What do we say to Peter Fonda? Two weeks, thirty or forty scenes, and a song written for the movie, right there on screen, by him and Aisha, and I don’t want ever to get in the business of selling something by comparing it to other Hollywood opportunities, like, “It’s a cooler take on aging than O’Toole in Venus.” So to my surprise I am sure the script now needs to exist, so the lawyers and agents can exert pressure properly on whoever they need to exert pressure to keep the budget to twenty-five thousand dollars. Will says to people already, he won’t do it if it costs more than twenty-five thousand, and this is my trump card, along with the story, which will say many things but will really be about an uncle and his niece, and an aunt and her niece, with the disappeared mother a light rather than a shadow for 90 minutes.

“There is no drama,” I say to Will, “But there is always recognition.”

So the audience knows what is happening at the end of the story, when Aisha has to leave and brings a bicycle to her uncle on the sidewalk on 10th street between 1st and 2nd, and tells her uncle to hold onto the seat as she starts pedaling. “What for?” asks the uncle. “You’ll see,” shouts Aisha, who keeps pedaling before shouting, “Okay let go,” and he says “Why” and she says “Let go!” and he does and she sails away, never looking back, pedaling furiously until she is out of sight and Fonda starts to laugh because he gets it, because he let go just when he needed to, and caught himself somehow by doing so: caught himself laughing.

And we cut to Aisha and the bicycle around the corner, where she jumps off and lets it crash almost into a grocer stand and for the first time in the story it is Aisha who is crying, tears as long as her hair as she walks shaking her head miserable at the abandonment of her uncle, the only family she’s got. She walks away from the bicycle, leaves it on the sidewalk, wheel spinning. There is not an atom of joy in her face or heart, nothing but fear as she steps into her own future with only herself for support.

And just like that, Alex is at the door, wondering if I need a hand moving anything, since my car is not even loaded and I am supposed to be on the road.
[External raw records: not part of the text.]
(* ===== verification/Correctness.v ===== *)
(** The correctness of a migration: what a checkpoint writes is rebuilt in a
    fresh process (heap, object records, pointers), what ends the process, and a
    small heap on which every hypothesis holds. *)
From stdpp Require Import base gmap list numbers strings.
From Stdlib Require Import Strings.Byte ZArith Lia.
From S2P Require Import Prelude CMemory WasmTypes PoolInfo Table ExecEnv Memory Dump Restore.
From S2P Require Import Format Codec Records Searches Heap Frames Checkpoint Extents TableImage.
From S2P Require Import Migration.

(** * A small heap

    A string list of two nodes, a section whose body is a byte buffer, an array
    of two globals and the entry frame, in a pool at address 4096. *)

Definition words (l : list (Z * Z)) (m : mem) : mem :=
  foldl (fun m p => store_Z m p.1 8 p.2) m l.

Definition sample_mem : mem :=
  words [(FLD 4352 StringNode "next", 4416); (FLD 4352 StringNode "str", 4352 + SIZEOF StringNode);
         (4352 + SIZEOF StringNode, 25957);
         (FLD 4416 StringNode "next", NULL); (FLD 4416 StringNode "str", 4416 + SIZEOF StringNode);
         (4416 + SIZEOF StringNode, 120);
         (FLD 4480 WASMSection "next", NULL); (FLD 4480 WASMSection "section_type", 10);
         (FLD 4480 WASMSection "section_body", 4608); (FLD 4480 WASMSection "section_body_size", 3);
         (4608, 16777216 + 11); (FLD 4672 WASMGlobal "type", 127);
         (FLD (4672 + SIZEOF WASMGlobal) WASMGlobal "type", 126)] ∅.

Definition sample_table : list Pool_Info :=
  [mkInfo (mkElem 256 4352 3 StringNodeT) [];
   mkInfo (mkElem 320 4416 2 StringNodeT) [];
   mkInfo (mkElem 384 4480 1 WASMSectionT) [];
   mkInfo (mkElem 512 4608 3 uint8T) [];
   mkInfo (mkElem 576 4672 2 WASMGlobalT)
     [mkElem (576 + SIZEOF WASMGlobal) (4672 + SIZEOF WASMGlobal) (-1) WASMGlobalT];
   mkInfo (mkElem 1024 5120 96 WASMInterpFrameT) [];
   mkInfo (mkElem 2048 6144 40 fd_tableT) []].

Definition sample : world :=
  mkWorld sample_mem FClosed FClosed sample_table [] 4096 0 0 0 0 0 0.

(** A fresh process: an empty table and a bump allocator. *)
Definition fresh_mem : mem := words [(1048576, 1048592); (1048584, 1052672)] ∅.

Definition fresh (dump_img frame_img : list byte) : world :=
  mkWorld fresh_mem (FRead dump_img) (FRead frame_img) [] [] 1048576 0 0 0 0 0 0.

Definition sample_memory : memory_state :=
  mkMemory MEMORY_MODE_ALLOCATOR
    (mkFuncs bump_malloc (fun _ _ => mret NULL) (fun _ => skip))
    (mkFuncs bump_malloc (fun _ _ => mret NULL) (fun _ => skip)) false.

Lemma sample_table_ok : table_ok 4096 sample_table.
Proof.
  constructor.
  - repeat constructor; vm_compute; reflexivity.
  - repeat constructor; vm_compute; reflexivity.
  - apply (bool_decide_unpack (NoDup (p_raw <$> all_elems sample_table))). vm_compute. reflexivity.
Qed.

Ltac by_compute :=
  vm_compute;
  first [reflexivity | exact I | tauto | intuition congruence
        | repeat split; first [by eexists | reflexivity]].

Ltac in_list := apply list_elem_of_In; vm_compute; tauto.

Ltac each := repeat (apply Forall_cons; split); try apply Forall_nil_2.

Ltac prove_heap_ok :=
  constructor;
  [ exact sample_table_ok
  | each; unfold object_ok; cbn [type head codec_of];
    try (apply frame_silent; reflexivity);
    try (apply skipped_silent; reflexivity);
    (split; [|repeat constructor]);
    each; constructor; by_compute
  | match goal with |- Forall _ ?l => let l' := eval vm_compute in l in change l with l' end;
    each; (split; [reflexivity|]);
    first [by_compute | eexists; constructor; [reflexivity|..]];
    each; by_compute
  | each; by_compute ].

Lemma sample_ok : heap_ok sample.
Proof. prove_heap_ok. Qed.

Lemma fresh_room b g : bump_inv (fresh b g) [] 4080.
Proof.
  unfold bump_inv. cbv zeta. split_and!; try apply Forall_nil_2.
  all: vm_compute; first [reflexivity | discriminate].
Qed.

(** * The heap *)



Lemma table_roundtrip_witness :
  let live := filter (fun i => dump_skipped (type (head i)) = false) sample_table in
  ∃ w1 ps w2,
    dump_table live (set_dump_base 4096 (set_gp (FWrite []) (set_fp (FWrite []) sample)))
    = Ok (concat (map info_entry live)) w1
    ∧ restore_table sample_memory (S (length (concat (map info_entry live))))
        (concat (map info_entry live)) (fresh [] []) = Ok tt w2
    ∧ table_restored live (fresh [] []) [] ps w2.
Proof.
  intros live. set (w := set_dump_base 4096 (set_gp (FWrite []) (set_fp (FWrite []) sample))).
  assert (Forall (dumpable w) live ∧ Forall chain_ok live) as [Hd Hc].
  { split; apply Forall_forall; intros i [_ Hi]%list_elem_of_filter.
    - pose proof (ho_objects _ sample_ok) as Ho. rewrite Forall_forall in Ho.
      assert (same_heap (set_dump_base (pool_allocator sample) sample) w) as Hs by done.
      rewrite <- Hs. by apply object_dumpable, Ho.
    - pose proof (ho_chains _ sample_ok) as Ho. rewrite Forall_forall in Ho. by apply Ho. }
  destruct (table_roundtrip live w [] []) as (w1&H1&H2);
    [reflexivity|reflexivity|exact Hd|exact Hc|exact (ho_entries _ sample_ok)|].
  destruct (H2 sample_memory bump_allocator (fresh [] []) [] 4080) as (ps&w2&H3&H4);
    [by apply fresh_room|vm_compute; discriminate|].
  exists w1, ps, w2. split; [exact H1|]. split; [exact H3|exact H4].
Defined.

(** * One record *)


(** The second string node of the sample moves to another process. *)
Definition node_dst : Pool_Info := mkInfo (mkElem 320 73728 2 StringNodeT) [].
Definition node_src : Pool_Info := mkInfo (mkElem 320 4416 2 StringNodeT) [].
Definition open_sample : world := set_dump_base 4096 (set_gp (FWrite []) (set_fp (FWrite []) sample)).


(** * Pointers *)

(** A pointer to a live object is written as four bytes that stand for the
    object in every process: read back with a table that has an object at the
    same offset, they give the address of that object. *)
Theorem pointer_relocated w root e out :
  0 <= dump_base w → table_ok (dump_base w) root → e ∈ all_elems root → w_fp w = FWrite out →
  ∃ bs, DUMP_PTR (p_raw e) w = Ok tt (set_fp (FWrite (out ++ bs)) w) ∧ length bs = 4%nat
    ∧ ∀ w' e' rest,
        NoDup (p_abs <$> all_elems (root_info w')) → e' ∈ all_elems (root_info w') →
        p_abs e' = p_abs e → w_fp w' = FRead (bs ++ rest) →
        RESTORE_PTR w' = Ok (p_raw e') (set_fp (FRead rest) w').
Proof.
  intros Hb Hok Hin Hf. exists (enc_ptr (dump_base w) (p_raw e)).
  split; [by apply DUMP_PTR_fp|]. split; [apply length_enc_ptr|]. intros w' e' rest Hnd Hin' Ha Hf'.
  pose proof (p_abs_positive _ _ _ Hok Hin) as Hpos.
  destruct Hok as [Hab Hne _]. rewrite Forall_forall in Hab, Hne.
  specialize (Hab e Hin). specialize (Hne e Hin). unfold near in Hne.
  apply (RESTORE_PTR_app _ (dump_base w) (p_raw e)); [done|]. unfold reloc.
  rewrite (proj2 (Z.eqb_neq (p_raw e) NULL)) by (unfold NULL; lia).
  unfold elem_at in Hab. rewrite <- Hab. rewrite (proj2 (Z.eqb_neq _ _)) by lia.
  destruct (find_info_key p_abs (fun x => p_abs e =? p_abs x) (p_abs e) (abs_key _)
    (root_info w') e') as (i&->&Ei); [done..|]. simpl. by rewrite Ei.
Qed.

Lemma pointer_relocated_witness :
  ∃ bs, DUMP_PTR 4416 open_sample = Ok tt (set_fp (FWrite bs) open_sample)
    ∧ RESTORE_PTR (set_root_info [node_dst] (fresh bs [])) 
      = Ok 73728 (set_root_info [node_dst] (fresh [] [])).
Proof.
  destruct (pointer_relocated open_sample sample_table (head node_src) []) as (bs&Hr&_&H);
    [by_compute|exact sample_table_ok| |reflexivity|].
  { in_list. }
  exists bs. split; [exact Hr|].
  apply (H (set_root_info [node_dst] (fresh bs [])) (head node_dst) []).
  - apply NoDup_singleton.
  - in_list.
  - reflexivity.
  - by rewrite app_nil_r.
Defined.

(** A pointer into the middle of an object is written without complaint, but
    the process that reads it back ends with status 1: only the start of an
    object (or of an array element) is found. *)
Theorem interior_pointer_exits base root a w rest :
  table_ok base root → near base a → a ∉ raws root → 0 <= base →
  (∀ x, x ∈ p_abs <$> all_elems (root_info w) → x ∈ p_abs <$> all_elems root) →
  w_fp w = FRead (enc_ptr base a ++ rest) →
  RESTORE_PTR w = Exited 1.
Proof.
  intros Hok Hn Hni Hb Hsub Hf. unfold near in Hn. unfold enc_ptr in Hf.
  rewrite (proj2 (Z.eqb_neq a NULL)) in Hf by (unfold NULL; lia).
  unfold RESTORE_PTR_FROM. erewrite mbind_ok by (by apply fread_int_app).
  rewrite int32_small by lia. rewrite (proj2 (Z.eqb_neq _ _)) by lia.
  unfold mbind, get_info. rewrite (proj2 (Z.eqb_neq _ _)) by lia. cbn [root_info set_fp].
  replace (find_info _ (root_info w)) with (@None Pool_Info); [done|].
  symmetry. apply find_info_none, Forall_forall. intros e He. apply Z.eqb_neq. intros E.
  assert (p_abs e ∈ p_abs <$> all_elems root) as (e1&E1&He1)%list_elem_of_fmap
    by (by apply Hsub, list_elem_of_fmap_2).
  apply Hni. apply list_elem_of_fmap. exists e1. split; [|done].
  destruct Hok as [Ha Hne _]. rewrite Forall_forall in Ha, Hne.
  rewrite (near_abs base e1) in E1 by auto. lia.
Qed.

Lemma interior_pointer_exits_witness :
  RESTORE_PTR (set_root_info [node_dst] (fresh (enc_ptr 4096 4609) [])) = Exited 1.
Proof.
  apply (interior_pointer_exits 4096 sample_table 4609 _ []).
  - exact sample_table_ok.
  - by_compute.
  - intros H%list_elem_of_In. vm_compute in H. intuition congruence.
  - discriminate.
  - intros x Hx%list_elem_of_In. simpl in Hx. destruct Hx as [<-|[]]. in_list.
  - by rewrite app_nil_r.
Defined.

(** A record whose offset no object of the table has ends the process with
    status 1, before anything is restored. *)
Theorem unknown_record_exits w t sz abs rest :
  - 2 ^ 31 <= abs < 2 ^ 31 → abs ≠ -1 → abs ∉ p_abs <$> all_elems (root_info w) →
  w_fp w = FRead (header_bytes t (mkElem abs 0 sz t) ++ rest) →
  restore_record w = Exited 1.
Proof.
  intros Ha H1 Hni Hf. unfold restore_record.
  rewrite (header_app w t (mkElem abs 0 sz t) rest Ha Hf). unfold mbind, get_info. cbn [p_abs].
  rewrite (proj2 (Z.eqb_neq _ _)) by done. cbn [root_info set_fp].
  replace (find_info _ (root_info w)) with (@None Pool_Info); [done|].
  symmetry. apply find_info_none, Forall_forall. intros e He. apply Z.eqb_neq. intros ->.
  by apply Hni, list_elem_of_fmap_2.
Qed.

Lemma unknown_record_exits_witness :
  restore_record (set_root_info [node_dst] (fresh (header_bytes WASMModuleT (mkElem 64 0 1 WASMModuleT)) []))
  = Exited 1.
Proof.
  apply (unknown_record_exits _ WASMModuleT 1 64 []).
  - split; vm_compute; congruence.
  - discriminate.
  - intros H%list_elem_of_In. vm_compute in H. intuition congruence.
  - by rewrite app_nil_r.
Defined.

(** * Blocks *)

(** C30: the restore routine of an object writes inside the block that was
    allocated for the object, and nowhere else. *)
Theorem restore_stays_in_block w w' p rest :
  heap_ok w → pl_src p ∈ objects (root_info w) → is_Some (codec_of (type (head (pl_src p)))) →
  place_ok p → pl_dst p ∈ root_info w' → NoDup (p_abs <$> all_elems (root_info w')) →
  (∀ a, a ∈ p_abs <$> all_elems (objects (root_info w)) → a ∈ p_abs <$> all_elems (root_info w')) →
  w_fp w' = FRead (info_bytes (wmem w) (pool_allocator w) (pl_src p) ++ rest) →
  ∃ w2, restore_record w' = Ok tt w2 ∧ w_fp w2 = FRead rest
    ∧ unchanged_outside [pl_block p] (wmem w') (wmem w2).
Proof.
  intros Hh Hin [c Hc] Hp Hdst Hnd Habs Hf.
  assert (pl_src p ∈ root_info w) as Hroot by (by do 2 apply list_elem_of_filter in Hin as [_ Hin]).
  pose proof (ho_objects _ Hh) as Ho. rewrite Forall_forall in Ho. specialize (Ho _ Hroot).
  assert (head (pl_src p) ∈ all_elems (root_info w)) as He
    by (apply in_all_elems; exists (pl_src p); split; [done|left]).
  pose proof (p_abs_positive _ _ _ (ho_table _ Hh) He).
  assert (info_ok (pool_allocator w) (root_info w') (wmem w) (pl_pair p)) as Hok
    by (eapply place_info_ok; try done; lia).
  destruct (restore_record_ok (pool_allocator w) (wmem w) (pl_pair p) w' rest c Hc Hf Hok)
    as (w2&Hr&_&Hf2&_&Hu&_). exists w2. split_and!; [done|done|].
  eapply unchanged_weaken; [|exact Hu]. intros x r Hr2 Hx. exists (pl_block p). split; [by left|].
  pose proof (place_foot w p c Hp Hc Ho) as Hft. unfold inside in Hft. rewrite Forall_forall in Hft.
  specialize (Hft r (proj2 (list_elem_of_In _ _) Hr2)).
  unfold in_region, pl_block, block_of in *. simpl in *. lia.
Qed.

Definition sample_places : list place :=
  map (fun i => mkPlace i (default 0 (data_size (type (head i)))) (1048576 + p_abs (head i)))
    (objects sample_table).

Definition sample_target (bs : list byte) : world :=
  set_root_info (map pl_dst sample_places) (fresh bs []).

Lemma restore_stays_in_block_witness :
  let p := mkPlace (mkInfo (mkElem 512 4608 3 uint8T) []) 1 1049088 in
  ∃ w2, restore_record (sample_target (info_bytes sample_mem 4096 (pl_src p))) = Ok tt w2
    ∧ w_fp w2 = FRead []
    ∧ unchanged_outside [pl_block p] fresh_mem (wmem w2).
Proof.
  intros p. apply (restore_stays_in_block sample (sample_target (info_bytes sample_mem 4096 (pl_src p))) p []).
  - exact sample_ok.
  - in_list.
  - by eexists.
  - constructor; [constructor; [reflexivity|..]|..]; each; by_compute.
  - in_list.
  - match goal with |- NoDup ?l => apply (bool_decide_unpack (NoDup l)) end. vm_compute. reflexivity.
  - intros a. vm_compute. exact id.
  - by rewrite app_nil_r.
Defined.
We will not say anything about Mina or the guitar. It isn’t in his nature. Me, I’m blabbing the whole thing right here.

Mina, shy, secretly looking, has a guitar and a magic stone, and a book of wild places already committed to memory. She will always be alone, she already knows, too young to learn it, but there are moments when you have everything, and when you can give everything without even knowing that you are giving.